Мокрые ноги не беспокоили ее, есть она не хотела. Тепло разморило ее, она даже поторапливала себя — спать, спать, спать... Но сон не шел.
Она обрадовалась, когда чуть приоткрылась входная дверь: вернулся Серегин.
— Можно? — шепотом спросил он, будто здесь был не коридор, а сразу начиналась палата. — Ну, как там?
— Никак, — сказала Татьяна. — Садись. Ты чего пришел?
— А что мне делать? Все равно не заснуть. Дал Пижону сена, а вам вот... — Он протянул Татьяне сверток. В газете было несколько кусков хлеба, густо намазанных маслом.
— Кормилец, — засмеялась Татьяна, пододвигая второй табурет. Серегин сел, поджимая ноги, потому что на синем линолеуме уже отпечатались мокрые следы его валенок. — Расскажи мне чего-нибудь. Как ты там, на «гражданке», жил? У тебя отец артист, кажется?
Серегин кивнул. Он прислушивался к больничной тишине и, казалось, не хотел разговаривать.
— Вот и расскажи мне про театр. Как артисты живут?
— Нормально, — ответил Серегин. — Только я не знаю... Я отца только на афишах вижу и на улице встречаю иногда. Здрасте — до свидания. Так что, когда товарищ лейтенант за ту стрельбу пригрозил отцу написать, — ему это было бы до лампочки. А вот у вас отец...
Он даже как-то протянул эти слова — не то восторженно, не то с завистью.
— У меня нет матери, — сказала Татьяна. Ей вдруг стало жаль этого парня и стыдно оттого, что она на него кричала сегодня и сердилась — зря, конечно. — Ну и ладно. Расскажи о чем-нибудь другом.
— О чем? — усмехнулся Сергей. — Учился в школе, работал электриком — целый год, потом сюда. А вот я хотел вас спросить...
Он замялся. Татьяна сказала:
— О девушке?
— Ну, — сказал Серегин.
— Не «ну», а «да».
— Ну, — снова сказал Серегин. — Тут дело такое... Как вы думаете, крайности сходятся?
— Не сходятся, по-моему.
— Я тоже так думаю. У нас никак не получается. Всю дорогу ссоримся. Даже по почте. Это только у вас как-то получилось с товарищем лейтенантом.

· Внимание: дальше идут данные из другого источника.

Lemma layer_dup me f x y : Proc.filedup (FileLayer := layer me) f x = Ok y -> keeps_pages x y.
Proof. exact (kp_filedup (fidx f) x y). Qed.
Lemma layer_close me f x y : Proc.fileclose (FileLayer := layer me) f x = Ok y -> keeps_pages x y.
Proof. exact (kp_fileclose me (fidx f) x y). Qed.
Lemma layer_idup me ip x y : Proc.idup (FileLayer := layer me) ip x = Ok y -> keeps_pages x y.
Proof. exact (kp_idup ip x y). Qed.
Lemma layer_put me ip x y : put_cwd (FileLayer := layer me) ip x = Ok y -> keeps_pages x y.
Proof. exact (kp_put me _ x y). Qed.
Lemma layer_root me x ip y : namei_root (FileLayer := layer me) x = Ok (ip, y) -> keeps_pages x y.
Proof. exact (kp_root x me ip y). Qed.

#[global] Instance kfs_keeps_pages me : LayerKeeps (layer me) keeps_pages.
Proof.
  exact (Build_LayerKeeps _ (layer me) keeps_pages keeps_pages_order (layer_dup me) (layer_close me) (layer_idup me) (layer_put me) (layer_root me)).
Qed.

Lemma kp_filealloc n f x : keeps_pages x (File.filealloc_loop n f x).2.
Proof.
  revert f. induction n as [|n IH]; intros f; cbn [File.filealloc_loop]; [reflexivity|]. destruct (_ =? 0); [apply kp_setf|apply IH].
Qed.
End Pipes.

— А почему ты думаешь, что мы — крайности?
— Да так... Разные вы очень. Мы с ребятами между собой говорим, конечно...
— Я, пожалуй, вздремну, — сказала Татьяна, откидывая голову к теплой стене. Она уже не хотела ни о чем говорить. Лучше на самом деле заснуть и поспать хоть немного. Идти к Антонине Трофимовне уже поздно; неловко вторгаться к человеку в такой час.
Она заставила себя заснуть, а очнулась оттого, что кто-то тряс ее за плечо.
— Девушка! Слушайте, девушка...
Она просыпалась медленно, с трудом; во всем теле была странная, давящая тяжесть, трудно было даже открыть глаза.
— Что?
— Она родила.
— Что?
Серегин спал рядом, уронив голову на ее плечо, и не проснулся.
— Я говорю, родила. Три семьсот. Девочка. Вам есть куда идти?
Татьяна растолкала Серегина, тот проснулся нехотя.
— Идем.
Теперь можно было идти к Антонине Трофимовне.
Из комнаты Антонины Трофимовны дверь вела прямо на почту. В халатике, заспанная, Антонина Трофимовна села за коммутатор.
— Кого вызывать, полуночница?
— Квартиру старшины.
Но сначала комендатура интересовалась, кто это звонит в такое время и зачем; заставу все-таки дали, и трубку сразу взял Коробов. Должно быть, он так и не уходил домой с заставы.
— Валентин Михайлович! — закричала Татьяна. — Дочка у вас, слышите? Три семьсот.